**What is expected:**
The stretch from the line with "Each claim is" through the line with "one shown; every" in the records below: write it out exactly, and nothing else.

**Items from a dataset:**
Start of Block

(* ===== verification/Prelude.v ===== *)
(** * Verification of the FastAPI online store backend (sandy-andryanto/fast-api-online-store)

    ** The program

    [src/backend/main.py] mounts five FastAPI routers on one MySQL store
    accessed through SQLAlchemy ([src/backend/src/model.py]).  Every
    endpoint is a handler [def view_...(..., db: Session = Depends(get_db))]
    that queries and writes the store through its session and commits.
    This development models the handlers of [view_order.py] (cart,
    checkout, order pages, wishlist, reviews), of [view_auth.py] (sign-up,
    confirmation, sign-in, password reset), of [view_profile.py]
    (activity log, profile update, password change), of [view_shop.py]
    (shop filters and list) and of [view_home.py] (home component and
    page, newsletter, ping) over a shallow embedding of the store, and
    proves what they do, on every branch.  At start-up [main.py] creates
    the tables and runs [Seed().run()] ([seed.py]), which fills an empty
    store with fixtures in eight sessions; that is modelled too.

    ** Files, in dependency order

    - [Prelude] (this file): the notation scope [store_scope], the hint
      databases [store] and [store_rw], and the SQL building blocks shared
      by all components: [select_first]/[select_last] ([.first()] in
      primary-key order, or with [order_by(desc(...))]), [sum_where] and
      [sql_sum] ([func.sum], NULL on no row), [update_where]
      ([query(...).update(...)], rejected when a matched row cannot be
      written) and [count_where] ([.count()]).
    - [Decimal]: Python's [decimal.Decimal] as exact [Q]; [Numeric(18,4)]
      columns as [Z] ten-thousandths with MySQL's half-away rounding on
      write ([units_of_dec]); [parse_decimal], CPython's [Decimal(str)]
      grammar, for the settings table; and the default 28-digit context
      ([dec_round], ROUND_HALF_EVEN; [dec_div], [dec_mul], [dec_add]) for
      the review and catalog pages, with the relative error of
      [dec_round] and the termination of the digit count [ndigits].
    - [Schema]: one [Record] per mapped class of [model.py] ([user],
      [product], [inventory], [payment], [setting], [order],
      [order_detail], [order_billing], [activity], [authentication],
      [review], [brand], [category], [newsletter], [colour],
      [product_size], [image]), the store [db] (a [gmap Z _] per table, [gset]s for the
      association tables, AUTO_INCREMENT counters), the row writes
      ([insert_order], [insert_user], ...), and [db_ok], what InnoDB in
      strict mode accepts at commit: column ranges, NOT NULL columns,
      foreign keys and the UNIQUE e-mail and phone of users under the
      default case-insensitive, trailing-space-insensitive collation
      ([collate_eq]).  [db_wf] is its [Prop] form.
    - [Session]: the request's session as a state monad [M] over a
      [session] (committed state, working state), with [query], [modify],
      [add_row], [exec_update], [commit] (checks [db_ok], else
      [IntegrityError] and rollback), [raise] (rollback) and [run] (one
      request), [map_each] ([list(map(f, rows))]) and [for_each] (a
      [for] loop of statements).  [hstep] evaluates a handler
      symbolically; [keeps_ok] and [preserves] are the two invariant
      disciplines with their compositional lemmas and tactics; [triple] is
      a Hoare triple of total correctness (every precondition state
      returns), with rules for each primitive, for loops with an invariant
      and for the commit at the end of a request.  [get_db] ([src/database.py]) is
      not among the sources: its behaviour is taken from SQLAlchemy's.
    - [Fixtures]: a concrete store (two users, two published products of
      one brand in two categories, settings, wishlists, a confirmed
      sign-up row) for the witnesses.
    - [Cart] ([view_order_create_cart]), [Pricing] (settings lookup, quote,
      [view_order_initial]), [Checkout] ([view_order_checkout_submit] and
      its pure twin [checkout_effect]), [Orders] ([view_order_detail],
      [view_order_cancel]), [Listing] ([view_order_list], MySQL LIKE),
      [Wishlist] ([view_order_wishlist], [view_order_session]), [Reviews]
      ([view_order_review], [view_order_create_review]): one [Module] per
      component, each handler a definition of [M] following the source
      line by line.
    - [Catalog]: [view_shop_filter], [view_shop_list], [view_home_component],
      [view_home_page], [view_newsletter] and [ping], with the product
      cards ([price_old], the rating index), the category join of the
      shop list and the legacy [Query]'s one-entity-per-key iteration
      ([dedup_rows]).
    - [ProductPage]: [view_order_list_cart], the product page of
      [view_order.py], with the two readings of its [id] ([py_int] and
      MySQL's [mysql_num]) and the colours query's cross join with sizes.
    - [Auth]: the five handlers of [view_auth.py], the request bodies of
      [schema.py], the policy of the [password_strength] package, the name
      split, and the bcrypt hasher as the type class [PasswordHasher]
      (handlers are proved for every instance).
    - [Profile]: [view_profile_me], [view_profile_activity],
      [view_profile_update] and [view_profile_password].
    - [Upload]: [view_profile_upload], with the server's files as a
      [gmap] from path to contents beside the store: the file is written
      and the old image unlinked outside the database transaction, then
      the [image] column is updated and committed.
    - [Validation]: the pydantic models of [schema.py] as lists of field
      checks ([min_length]; [EmailStr] is a parameter) and [endpoint],
      FastAPI's validation of a body before its handler runs (422 with the
      failing fields); [api_checkout], [api_password], ... are the
      endpoints with their bodies.
    - [Seed]: [Seed.run] ([seed_run]) and its eight methods
      ([seed_user], [seed_setting], [seed_category], [seed_brand],
      [seed_size], [seed_colour], [seed_payment], [seed_product]), each a
      [when_empty] guard on a count, a loop of [add_new] and one commit;
      [startup] is [main.py]'s [create_all] on an empty database followed
      by [Seed.run].  The Faker, bcrypt and [random] draws are the records
      [user_draw], [product_draw] and [seed_draws].
    - [Workflow]: the endpoints as a [request] type, [serve] (one request
      on the committed store) and the step relation [step]; invariants of
      all reachable stores by induction on [rtc step], each handler shown
      to keep them with the [preserves] discipline.

    ** What is proved

    Each claim is stated with the values the handler returns and writes
    spelled out (the order's columns, the quote's formula, the lists of
    a page as the rows that satisfy the query's conditions), so that a
    change to the handler breaks it.

    - Cart (C1-C3, C5): the first add to cart creates a draft whose
      totals count the first line twice; merging into a line and inserting
      one, with the order's [total_item], [subtotal] and [total_paid]
      written out; a missing inventory still creates a priced draft.
    - ProductPage (C4): the product page shows the product; its images,
      the active sizes and the inventories of MySQL's reading of the id
      (which differs from [int(id)] when it has an underscore) as exactly
      the rows the filters select; at most three distinct published best
      sellers other than the product, none left out selling more than
      one shown; every colour, active or not, when some size is active.
    - Checkout (C6-C10, C14, C16): the handler refines the pure
      [checkout_effect] (all or nothing); the placed order with its
      payment, status 1, [SUM(qty)] and the quote's formula in its
      columns; stock and wishlist effects; rollback on insufficient stock;
      the rounding gap of [total_paid]; no double checkout.  Missing
      drafts, unknown payments and zero subtotals are lemmas of [Checkout]
      and [Orders].
    - Seed (C12, C13, C22): from a store without users and products, with
      distinct Faker users and in-range draws, [Seed.run] commits every
      method, the store is accepted by the database and each seeded user
      signs in with [Qwerty123!]; two colliding Faker users abort the
      start-up with nothing written; after a first start-up a second one
      changes nothing.  The proofs are triples over the loops, with the
      invariants [seeded_users], [seed_frame] and [seed_keeps].
    - Pricing (C17): the order page shows [discount = subtotal * d / 100],
      [taxes = subtotal * t / 100] and [total_paid = subtotal + taxes +
      shipment - discount] from the three settings.
    - Orders (C19, C29), Listing (C23), Wishlist (C27-C28), Reviews (C31,
      C33): any caller cancels any order, without restocking, and its
      detail page then answers 400; a page of the order list holds only
      the caller's orders; adding to one's wishlist empties the product's
      other wishers; a negative rating is refused at commit, and a zero
      rating breaks the review page.
    - Catalog (C21, C24): the shop list's [total_filtered] counts join
      rows while each product is listed once; the shop filter fails on a
      catalogue without a published product.
    - Profile (C15, C20, C26): the activity log lists every user's
      activities; the profile update's counts match the UNIQUE indexes, so
      it never fails at commit; after a password change the user signs in
      with the new password.
    - Validation (C11, C32): a checkout body that passes [CheckoutSchema]
      without an optional address field still fails at commit on the NOT
      NULL billing column; the password change accepts any eight-character
      password, those the sign-up policy refuses included.
    - Upload (C25, C30): a successful upload answers with
      [uploads/<uuid>.<ext>], writes that file, deletes the session's old
      image and sets the caller's [image] column; whatever the client's
      file name, an upload creates only a file directly inside [uploads]
      whose extension is the end of the file name after its last dot, and
      deletes only the file the session's image names.
    - Workflow (C34, C38, C39): a user without a confirmed
      [email-confirm] row never gets one whatever requests are served, so
      no user who signs up can ever sign in; no user ever has two draft
      orders ([drafts_unique], preserved by every handler though no
      database constraint enforces it), so on every reachable store an
      order is charged once.
    - Auth (C18, C35-C37): the forgot-password request hands the reset
      token to whoever asks; sign-up, confirmation and reset on their
      success paths (the reset never stores the new password).

    ** Modelling choices and bounds

    - Money inside Python is exact ([Q]); rounding happens where MySQL
      stores a [Numeric(18,4)] value, and in the Decimal operations of the
      review and catalog pages (28 significant digits; [digits] uses the
      binary size of its argument as fuel, which bounds its number of
      decimal digits: [ndigits_fuel_enough]).  [Decimal(0.05)] is the
      exact value of the double nearest 0.05.
    - [.first()] without [ORDER BY] returns the row of smallest id
      (InnoDB's clustered-index order), and rows that tie on an [ORDER BY]
      key, [GROUP BY] groups and lazy-loaded relationships come in
      primary-key order; the raw [ORDER BY] text of the order, activity
      and shop lists is a parameter (any reordering, or a rejection), as
      is MySQL's conversion of the shop's price bounds; [func.now()] is an
      argument.
    - MySQL runs in strict mode: an out-of-range or NULL write fails the
      statement or the commit.
    - The path parameter [id] of the cart, review, detail and cancel
      endpoints is a string that the handlers only compare in SQL
      ([Product.id == id], [Order.id == id]), where MySQL converts it to a
      number ([ProductPage.mysql_num]); these handlers take that number.
      The product page, which also applies Python's [int(id)], takes the
      string and both conversions.
    - Random values (Faker's [uuid4], bcrypt's salt, [datetime.now()]
      ticks) are arguments of the handlers; timestamps are not modelled.
      The seeder's draws are arguments of [seed_run]; its theorems assume
      what the code's ranges give ([randint(100, 999)] and so on, and
      [order_by(func.rand())] as a permutation of the rows:
      [product_draw_ok]), and name the assumption on Faker's users
      ([user_draws_distinct]) that C13 shows is needed.
    - Requests are served one at a time; the store is shared between
      them, not between concurrent sessions.

    ** Not modelled

    - The random [newest] and [discount] flags of the product cards.
    - Column lengths ([String(n)]) and the UNIQUE [sku] of products are
      not checked; descriptions, image URLs of categories and brands and
      [expired_at] are not stored in the model.
    - The length limits of [String(n)] columns, so the failure of an
      upload whose path overflows [image], are not modelled.
    - The JWT module ([signJWT], token verification) and [database.py]
      are not among the sources; the caller's id is a handler argument.
    - [EmailStr]'s check (the [email-validator] package) is a parameter
      of [Validation]; the JSON parsing of bodies is not modelled.
    - [jsonable_encoder]: a Decimal in a response is sent as a JSON float
      (the nearest double), so [price_old] as modelled is the value before
      encoding, not the number the client reads.
    - The operating system's resolution of [..] and of symbolic links
      when a file is unlinked: the files are keyed by the path pathlib
      builds ([norm_path]), [..] parts included.
    - CORS, static files and the uploads directory in [main.py]. *)

From stdpp Require Import gmap strings pretty.
From Stdlib Require Import ZArith QArith Lia.

Declare Scope store_scope.
Delimit Scope store_scope with store.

End of Block

**Answer box:**
    Each claim is stated with the values the handler returns and writes
    spelled out (the order's columns, the quote's formula, the lists of
    a page as the rows that satisfy the query's conditions), so that a
    change to the handler breaks it.

    - Cart (C1-C3, C5): the first add to cart creates a draft whose
      totals count the first line twice; merging into a line and inserting
      one, with the order's [total_item], [subtotal] and [total_paid]
      written out; a missing inventory still creates a priced draft.
    - ProductPage (C4): the product page shows the product; its images,
      the active sizes and the inventories of MySQL's reading of the id
      (which differs from [int(id)] when it has an underscore) as exactly
      the rows the filters select; at most three distinct published best
      sellers other than the product, none left out selling more than
      one shown; every colour, active or not, when some size is active.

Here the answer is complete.